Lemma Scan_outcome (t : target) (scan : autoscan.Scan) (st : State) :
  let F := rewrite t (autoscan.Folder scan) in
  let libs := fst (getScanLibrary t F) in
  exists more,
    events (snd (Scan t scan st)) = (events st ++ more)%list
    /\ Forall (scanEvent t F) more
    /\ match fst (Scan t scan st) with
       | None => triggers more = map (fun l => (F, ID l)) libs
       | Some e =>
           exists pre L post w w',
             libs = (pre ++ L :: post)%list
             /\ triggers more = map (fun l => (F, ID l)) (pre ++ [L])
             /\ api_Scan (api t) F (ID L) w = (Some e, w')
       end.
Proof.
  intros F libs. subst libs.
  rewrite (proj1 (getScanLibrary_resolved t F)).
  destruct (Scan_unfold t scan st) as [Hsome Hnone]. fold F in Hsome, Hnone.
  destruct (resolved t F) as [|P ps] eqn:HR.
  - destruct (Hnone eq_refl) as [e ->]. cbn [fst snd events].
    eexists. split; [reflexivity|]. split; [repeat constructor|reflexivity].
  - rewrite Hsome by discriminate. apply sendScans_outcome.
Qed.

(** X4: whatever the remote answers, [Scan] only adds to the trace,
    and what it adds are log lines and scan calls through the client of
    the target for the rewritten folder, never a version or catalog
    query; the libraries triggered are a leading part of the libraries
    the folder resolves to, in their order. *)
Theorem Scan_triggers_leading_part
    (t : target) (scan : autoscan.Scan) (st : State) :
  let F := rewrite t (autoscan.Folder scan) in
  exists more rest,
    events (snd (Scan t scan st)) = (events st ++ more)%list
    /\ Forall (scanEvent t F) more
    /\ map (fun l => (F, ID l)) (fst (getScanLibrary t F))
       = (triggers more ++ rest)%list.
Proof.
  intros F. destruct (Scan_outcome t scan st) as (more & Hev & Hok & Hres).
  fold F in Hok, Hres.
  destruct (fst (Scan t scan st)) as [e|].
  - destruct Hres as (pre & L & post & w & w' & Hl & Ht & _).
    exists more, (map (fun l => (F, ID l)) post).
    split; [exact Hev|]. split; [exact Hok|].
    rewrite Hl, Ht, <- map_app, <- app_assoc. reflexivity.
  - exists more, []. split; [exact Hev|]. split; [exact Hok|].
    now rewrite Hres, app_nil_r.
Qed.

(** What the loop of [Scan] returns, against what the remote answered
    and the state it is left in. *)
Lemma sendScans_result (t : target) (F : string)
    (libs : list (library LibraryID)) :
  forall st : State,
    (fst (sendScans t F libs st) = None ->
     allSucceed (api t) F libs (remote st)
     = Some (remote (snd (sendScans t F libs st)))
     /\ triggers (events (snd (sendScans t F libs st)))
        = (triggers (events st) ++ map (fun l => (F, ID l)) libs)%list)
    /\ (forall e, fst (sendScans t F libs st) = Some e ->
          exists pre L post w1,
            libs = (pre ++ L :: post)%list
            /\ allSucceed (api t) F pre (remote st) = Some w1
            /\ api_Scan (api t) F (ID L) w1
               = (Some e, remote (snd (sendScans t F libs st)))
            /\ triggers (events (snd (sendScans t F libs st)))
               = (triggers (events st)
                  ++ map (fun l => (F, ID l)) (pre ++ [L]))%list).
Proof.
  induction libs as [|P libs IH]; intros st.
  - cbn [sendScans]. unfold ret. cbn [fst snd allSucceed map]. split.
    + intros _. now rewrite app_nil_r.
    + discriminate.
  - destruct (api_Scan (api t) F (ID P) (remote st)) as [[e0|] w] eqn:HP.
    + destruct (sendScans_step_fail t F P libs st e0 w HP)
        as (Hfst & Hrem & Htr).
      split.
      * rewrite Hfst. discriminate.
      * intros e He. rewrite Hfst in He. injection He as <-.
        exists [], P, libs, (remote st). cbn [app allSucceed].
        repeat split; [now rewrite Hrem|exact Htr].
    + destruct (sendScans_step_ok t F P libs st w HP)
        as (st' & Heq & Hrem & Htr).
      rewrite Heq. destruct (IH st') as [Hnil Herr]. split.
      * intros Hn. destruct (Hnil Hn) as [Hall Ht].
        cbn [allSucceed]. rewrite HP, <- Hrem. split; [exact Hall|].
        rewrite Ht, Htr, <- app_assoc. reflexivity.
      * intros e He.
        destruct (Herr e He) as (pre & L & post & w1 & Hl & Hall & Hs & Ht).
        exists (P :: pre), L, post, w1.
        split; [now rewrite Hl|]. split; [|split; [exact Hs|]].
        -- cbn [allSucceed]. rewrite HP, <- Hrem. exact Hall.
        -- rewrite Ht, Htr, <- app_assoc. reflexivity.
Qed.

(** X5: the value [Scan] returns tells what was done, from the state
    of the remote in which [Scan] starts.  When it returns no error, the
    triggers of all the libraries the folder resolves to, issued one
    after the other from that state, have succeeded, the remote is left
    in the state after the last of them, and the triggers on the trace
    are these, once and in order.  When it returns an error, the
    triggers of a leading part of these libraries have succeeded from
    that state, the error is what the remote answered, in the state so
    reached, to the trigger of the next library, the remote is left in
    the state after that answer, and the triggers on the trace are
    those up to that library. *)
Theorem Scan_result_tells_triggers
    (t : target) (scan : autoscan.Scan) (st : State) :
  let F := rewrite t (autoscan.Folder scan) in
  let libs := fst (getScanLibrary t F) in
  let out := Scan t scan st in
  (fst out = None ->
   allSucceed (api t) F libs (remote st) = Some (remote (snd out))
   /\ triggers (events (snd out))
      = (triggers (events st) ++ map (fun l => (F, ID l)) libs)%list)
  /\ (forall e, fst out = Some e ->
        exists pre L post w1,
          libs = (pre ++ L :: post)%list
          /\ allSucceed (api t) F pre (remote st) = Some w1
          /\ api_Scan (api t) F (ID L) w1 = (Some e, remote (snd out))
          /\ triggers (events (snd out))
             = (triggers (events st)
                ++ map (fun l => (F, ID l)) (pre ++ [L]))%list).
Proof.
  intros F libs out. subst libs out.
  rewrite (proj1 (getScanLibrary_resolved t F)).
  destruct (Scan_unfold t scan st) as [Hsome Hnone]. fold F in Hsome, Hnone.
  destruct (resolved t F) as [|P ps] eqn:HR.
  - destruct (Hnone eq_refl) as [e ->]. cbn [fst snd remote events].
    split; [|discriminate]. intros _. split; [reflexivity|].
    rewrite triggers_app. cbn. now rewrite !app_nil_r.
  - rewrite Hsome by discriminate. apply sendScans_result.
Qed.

· · · · · · ·

| YOUR TASK |
Could you reproduce every entry above exactly as written?

| EXERCISE SOLUTION |
Lemma Scan_outcome (t : target) (scan : autoscan.Scan) (st : State) :
  let F := rewrite t (autoscan.Folder scan) in
  let libs := fst (getScanLibrary t F) in
  exists more,
    events (snd (Scan t scan st)) = (events st ++ more)%list
    /\ Forall (scanEvent t F) more
    /\ match fst (Scan t scan st) with
       | None => triggers more = map (fun l => (F, ID l)) libs
       | Some e =>
           exists pre L post w w',
             libs = (pre ++ L :: post)%list
             /\ triggers more = map (fun l => (F, ID l)) (pre ++ [L])
             /\ api_Scan (api t) F (ID L) w = (Some e, w')
       end.
Proof.
  intros F libs. subst libs.
  rewrite (proj1 (getScanLibrary_resolved t F)).
  destruct (Scan_unfold t scan st) as [Hsome Hnone]. fold F in Hsome, Hnone.
  destruct (resolved t F) as [|P ps] eqn:HR.
  - destruct (Hnone eq_refl) as [e ->]. cbn [fst snd events].
    eexists. split; [reflexivity|]. split; [repeat constructor|reflexivity].
  - rewrite Hsome by discriminate. apply sendScans_outcome.
Qed.

(** X4: whatever the remote answers, [Scan] only adds to the trace,
    and what it adds are log lines and scan calls through the client of
    the target for the rewritten folder, never a version or catalog
    query; the libraries triggered are a leading part of the libraries
    the folder resolves to, in their order. *)
Theorem Scan_triggers_leading_part
    (t : target) (scan : autoscan.Scan) (st : State) :
  let F := rewrite t (autoscan.Folder scan) in
  exists more rest,
    events (snd (Scan t scan st)) = (events st ++ more)%list
    /\ Forall (scanEvent t F) more
    /\ map (fun l => (F, ID l)) (fst (getScanLibrary t F))
       = (triggers more ++ rest)%list.
Proof.
  intros F. destruct (Scan_outcome t scan st) as (more & Hev & Hok & Hres).
  fold F in Hok, Hres.
  destruct (fst (Scan t scan st)) as [e|].
  - destruct Hres as (pre & L & post & w & w' & Hl & Ht & _).
    exists more, (map (fun l => (F, ID l)) post).
    split; [exact Hev|]. split; [exact Hok|].
    rewrite Hl, Ht, <- map_app, <- app_assoc. reflexivity.
  - exists more, []. split; [exact Hev|]. split; [exact Hok|].
    now rewrite Hres, app_nil_r.
Qed.

(** What the loop of [Scan] returns, against what the remote answered
    and the state it is left in. *)
Lemma sendScans_result (t : target) (F : string)
    (libs : list (library LibraryID)) :
  forall st : State,
    (fst (sendScans t F libs st) = None ->
     allSucceed (api t) F libs (remote st)
     = Some (remote (snd (sendScans t F libs st)))
     /\ triggers (events (snd (sendScans t F libs st)))
        = (triggers (events st) ++ map (fun l => (F, ID l)) libs)%list)
    /\ (forall e, fst (sendScans t F libs st) = Some e ->
          exists pre L post w1,
            libs = (pre ++ L :: post)%list
            /\ allSucceed (api t) F pre (remote st) = Some w1
            /\ api_Scan (api t) F (ID L) w1
               = (Some e, remote (snd (sendScans t F libs st)))
            /\ triggers (events (snd (sendScans t F libs st)))
               = (triggers (events st)
                  ++ map (fun l => (F, ID l)) (pre ++ [L]))%list).
Proof.
  induction libs as [|P libs IH]; intros st.
  - cbn [sendScans]. unfold ret. cbn [fst snd allSucceed map]. split.
    + intros _. now rewrite app_nil_r.
    + discriminate.
  - destruct (api_Scan (api t) F (ID P) (remote st)) as [[e0|] w] eqn:HP.
    + destruct (sendScans_step_fail t F P libs st e0 w HP)
        as (Hfst & Hrem & Htr).
      split.
      * rewrite Hfst. discriminate.
      * intros e He. rewrite Hfst in He. injection He as <-.
        exists [], P, libs, (remote st). cbn [app allSucceed].
        repeat split; [now rewrite Hrem|exact Htr].
    + destruct (sendScans_step_ok t F P libs st w HP)
        as (st' & Heq & Hrem & Htr).
      rewrite Heq. destruct (IH st') as [Hnil Herr]. split.
      * intros Hn. destruct (Hnil Hn) as [Hall Ht].
        cbn [allSucceed]. rewrite HP, <- Hrem. split; [exact Hall|].
        rewrite Ht, Htr, <- app_assoc. reflexivity.
      * intros e He.
        destruct (Herr e He) as (pre & L & post & w1 & Hl & Hall & Hs & Ht).
        exists (P :: pre), L, post, w1.
        split; [now rewrite Hl|]. split; [|split; [exact Hs|]].
        -- cbn [allSucceed]. rewrite HP, <- Hrem. exact Hall.
        -- rewrite Ht, Htr, <- app_assoc. reflexivity.
Qed.

(** X5: the value [Scan] returns tells what was done, from the state
    of the remote in which [Scan] starts.  When it returns no error, the
    triggers of all the libraries the folder resolves to, issued one
    after the other from that state, have succeeded, the remote is left
    in the state after the last of them, and the triggers on the trace
    are these, once and in order.  When it returns an error, the
    triggers of a leading part of these libraries have succeeded from
    that state, the error is what the remote answered, in the state so
    reached, to the trigger of the next library, the remote is left in
    the state after that answer, and the triggers on the trace are
    those up to that library. *)
Theorem Scan_result_tells_triggers
    (t : target) (scan : autoscan.Scan) (st : State) :
  let F := rewrite t (autoscan.Folder scan) in
  let libs := fst (getScanLibrary t F) in
  let out := Scan t scan st in
  (fst out = None ->
   allSucceed (api t) F libs (remote st) = Some (remote (snd out))
   /\ triggers (events (snd out))
      = (triggers (events st) ++ map (fun l => (F, ID l)) libs)%list)
  /\ (forall e, fst out = Some e ->
        exists pre L post w1,
          libs = (pre ++ L :: post)%list
          /\ allSucceed (api t) F pre (remote st) = Some w1
          /\ api_Scan (api t) F (ID L) w1 = (Some e, remote (snd out))
          /\ triggers (events (snd out))
             = (triggers (events st)
                ++ map (fun l => (F, ID l)) (pre ++ [L]))%list).
Proof.
  intros F libs out. subst libs out.
  rewrite (proj1 (getScanLibrary_resolved t F)).
  destruct (Scan_unfold t scan st) as [Hsome Hnone]. fold F in Hsome, Hnone.
  destruct (resolved t F) as [|P ps] eqn:HR.
  - destruct (Hnone eq_refl) as [e ->]. cbn [fst snd remote events].
    split; [|discriminate]. intros _. split; [reflexivity|].
    rewrite triggers_app. cbn. now rewrite !app_nil_r.
  - rewrite Hsome by discriminate. apply sendScans_result.
Qed.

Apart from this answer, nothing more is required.